* **Data entries**
(** The theorems below hold for every choice of the built-ins; these
    simple ones serve to evaluate the model on concrete inputs. *)
Definition toLocaleString (q : Q) : string := numeral_string (toFixed q 0).

Definition Intl_NumberFormat (locale : string)
  (options : list (string * value)) : NumberFormat :=
  {| format := fun v =>
       match v with
       | VNumber q => numeral_string (toFixed q 2)
       | VNonFinite x => nonfinite_string x
       | _ => "NaN"
       end |}.

Definition JSON_stringify : value -> string := JSON.stringify.

Definition JSON_parse : string -> option value := JSON.parse.

(** A Monte Carlo result as the back end would answer it. *)
Definition mc_result : value :=
  VObject
    [ ("fund_name", VString "ATTIJARI ACTIONS");
      ("category", VString "Actions");
      ("assumed_annual_return", VNumber 0.08);
      ("years", VNumber 5);
      ("gross_final_value", VNumber 340000);
      ("net_final_value", VNumber 325000);
      ("net_profit_after_tax", VNumber 38250);
      ("tax_paid", VNumber 6750);
      ("total_contributed", VNumber 280000);
      ("assumed_annual_vol", VNumber 0.15);
      ("n_paths", VNumber 5000);
      ("percentiles",
       VObject [ ("p5", VNumber 250000); ("p50", VNumber 320000);
                 ("p95", VNumber 410000) ]);
      ("prob_loss", VNumber 0.12);
      ("risk_metrics",
       VObject [ ("annualized_vol", VNumber 0.15); ("sharpe", VNumber 0.5);
                 ("sortino", VNumber 0.7);
                 ("max_drawdown_mean", VNumber 0.2);
                 ("calmar", VNumber 0.4) ]) ].

(** A page whose user typed [-1] as the initial amount. *)
Definition negative_initial : Home.App :=
  {| Home.home := Home.setInitial (-1) Home.initial_state;
     Home.pending := [] |}.

(** The page with MC Simulation selected. *)
Definition monte_carlo_page : Home.State :=
  Home.setSimulationType monte_carlo Home.initial_state.

(** A back end that fails. *)
Definition dead_backend (url : string) (init : RequestInit)
  : exc Route.Response :=
  Throw NetworkError.

(** A back end that answers 422 with the JSON text [null]. *)
Definition refusing_backend (url : string) (init : RequestInit)
  : exc Route.Response :=
  Ok {| Route.status := 422;
        Route.content_type := "application/json";
        Route.response_body := "null" |}.

(** A back end that answers with the text it was sent. *)
Definition echo_backend (url : string) (init : RequestInit)
  : exc Route.Response :=
  Ok {| Route.status := 200;
        Route.content_type := "application/json";
        Route.response_body := body init |}.

(** A back end that answers the Monte Carlo result above. *)
Definition mc_text : string := JSON.stringify mc_result.

Definition mc_backend (url : string) (init : RequestInit)
  : exc Route.Response :=
  Ok {| Route.status := 200;
        Route.content_type := "application/json";
        Route.response_body := mc_text |}.

(** What a JSON text decodes to. *)
Definition decoded (text : string) : value :=
  match JSON.parse text with
  | Some v => v
  | None => VUndefined
  end.

(** A request body with a number beyond the binary64 range, and the same
    body with [null] in its place. *)
Definition overflowing_text : string := "{" ++ JSON.quote "x" ++ ":1e400}".

Definition nulled_text : string := "{" ++ JSON.quote "x" ++ ":null}".

(** Answers whose figures are not numbers: a Sharpe ratio that is a
    string, and a net final value that is an object with a [toString]
    member. *)
Definition text_sharpe : value :=
  VObject
    [ ("category", VString "Actions");
      ("risk_metrics", VObject [("sharpe", VString "abc")]) ].

Definition object_figure : value :=
  VObject
    [ ("category", VString "Actions");
      ("net_final_value", VObject [("toString", VNumber 1)]) ].

(** The page holding a result under a simulation type. *)
Definition page_showing (result : value) (type : SimulationType)
  : Home.State :=
  Home.setResult result (Home.setSimulationType type Home.initial_state).

(** A request with the initial amount -1, a catalog that knows every
    fund and an engine that echoes the request. *)
Definition negative_request : Boundary.SimulationRequest :=
  {| Boundary.fund := "ATTIJARI ACTIONS";
     Boundary.initial_amount := -1;
     Boundary.monthly_contribution := 3000;
     Boundary.years := 5;
     Boundary.annual_fee := 0.018;
     Boundary.n_paths := None |}.

Definition any_fund (identifier : string) : option string := Some identifier.

Definition echo_engine (fund : string) (r : Boundary.SimulationRequest)
  : Boundary.SimulationRequest := r.

End Sample.

(* ================================================================== *)
(** * Properties                                                      *)
(* ================================================================== *)

(** ** Rounding to binary64 *)

Section Rounding.

Local Open Scope Q_scope.

Lemma pow2_pos k : 0 < pow2 k.
Proof.
  unfold pow2. destruct (0 <=? k)%Z eqn:E.
  - apply Z.leb_le in E. change 0 with (inject_Z 0). rewrite <- Zlt_Qlt.
    apply Z.pow_pos_nonneg; lia.
  - reflexivity.
Qed.

Lemma pow2_le_1 k : (k <= 0)%Z -> pow2 k <= 1.
Proof.
  intros H. unfold pow2. destruct (0 <=? k)%Z eqn:E.
  - apply Z.leb_le in E. assert (k = 0)%Z as -> by lia. apply Qle_refl.
  - unfold Qle. cbn [Qnum Qden]. lia.
Qed.

Lemma pow2_mono a b : (a <= b)%Z -> pow2 a <= pow2 b.
Proof.
  intros H. unfold pow2.
  destruct (0 <=? a)%Z eqn:Ea, (0 <=? b)%Z eqn:Eb.
  - apply Z.leb_le in Ea, Eb. rewrite <- Zle_Qle. apply Z.pow_le_mono_r; lia.
  - apply Z.leb_le in Ea. apply Z.leb_gt in Eb. lia.
  - apply Z.leb_gt in Ea. apply Z.leb_le in Eb.
    unfold Qle. cbn [Qnum Qden inject_Z].
    assert (0 < 2 ^ b)%Z by (apply Z.pow_pos_nonneg; lia).
    assert (0 < 2 ^ (- a))%Z by (apply Z.pow_pos_nonneg; lia).
    rewrite Z2Pos.id by assumption. nia.
  - apply Z.leb_gt in Ea, Eb. unfold Qle. cbn [Qnum Qden].
    assert (0 < 2 ^ (- b))%Z by (apply Z.pow_pos_nonneg; lia).
    assert (0 < 2 ^ (- a))%Z by (apply Z.pow_pos_nonneg; lia).
    rewrite !Z2Pos.id by assumption.
    assert (2 ^ (- b) <= 2 ^ (- a))%Z by (apply Z.pow_le_mono_r; lia). lia.
Qed.

Lemma round_half_even_spec x :
  inject_Z (round_half_even x) - (1 # 2) <= x
  /\ x <= inject_Z (round_half_even x) + (1 # 2).
Proof.
  unfold round_half_even.
  pose proof (Qfloor_le x) as L. pose proof (Qlt_floor x) as U.
  rewrite inject_Z_plus in U. change (inject_Z 1) with 1 in U.
  destruct (Qcompare (x - inject_Z (Qfloor x)) (1 # 2)) eqn:C.
  - apply Qeq_alt in C. destruct (Z.even (Qfloor x)).
    + split; lra.
    + rewrite inject_Z_plus. change (inject_Z 1) with 1. split; lra.
  - apply Qlt_alt in C. split; lra.
  - apply Qgt_alt in C. rewrite inject_Z_plus. change (inject_Z 1) with 1. split; lra.
Qed.

Lemma round_half_even_nonneg x : 0 <= x -> (0 <= round_half_even x)%Z.
Proof.
  intros H. unfold round_half_even.
  apply Qfloor_resp_le in H. change (Qfloor 0) with 0%Z in H.
  destruct (Qcompare _ _); [destruct (Z.even _)| |]; lia.
Qed.

Lemma round_half_even_Z n : round_half_even (inject_Z n) = n.
Proof.
  unfold round_half_even. rewrite Qfloor_Z.
  assert (inject_Z n - inject_Z n == 0) as E by ring.
  rewrite (Qcompare_comp _ _ E _ _ (Qeq_refl _)) . reflexivity.
Qed.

* **Task goal**
Looking back over the data above, restate word for word the lines that begin at the line with "(** The page holding" and end at the line with "fund and an", inclusive.

* **Solution for this problem**
(** The page holding a result under a simulation type. *)
Definition page_showing (result : value) (type : SimulationType)
  : Home.State :=
  Home.setResult result (Home.setSimulationType type Home.initial_state).

(** A request with the initial amount -1, a catalog that knows every
    fund and an engine that echoes the request. *)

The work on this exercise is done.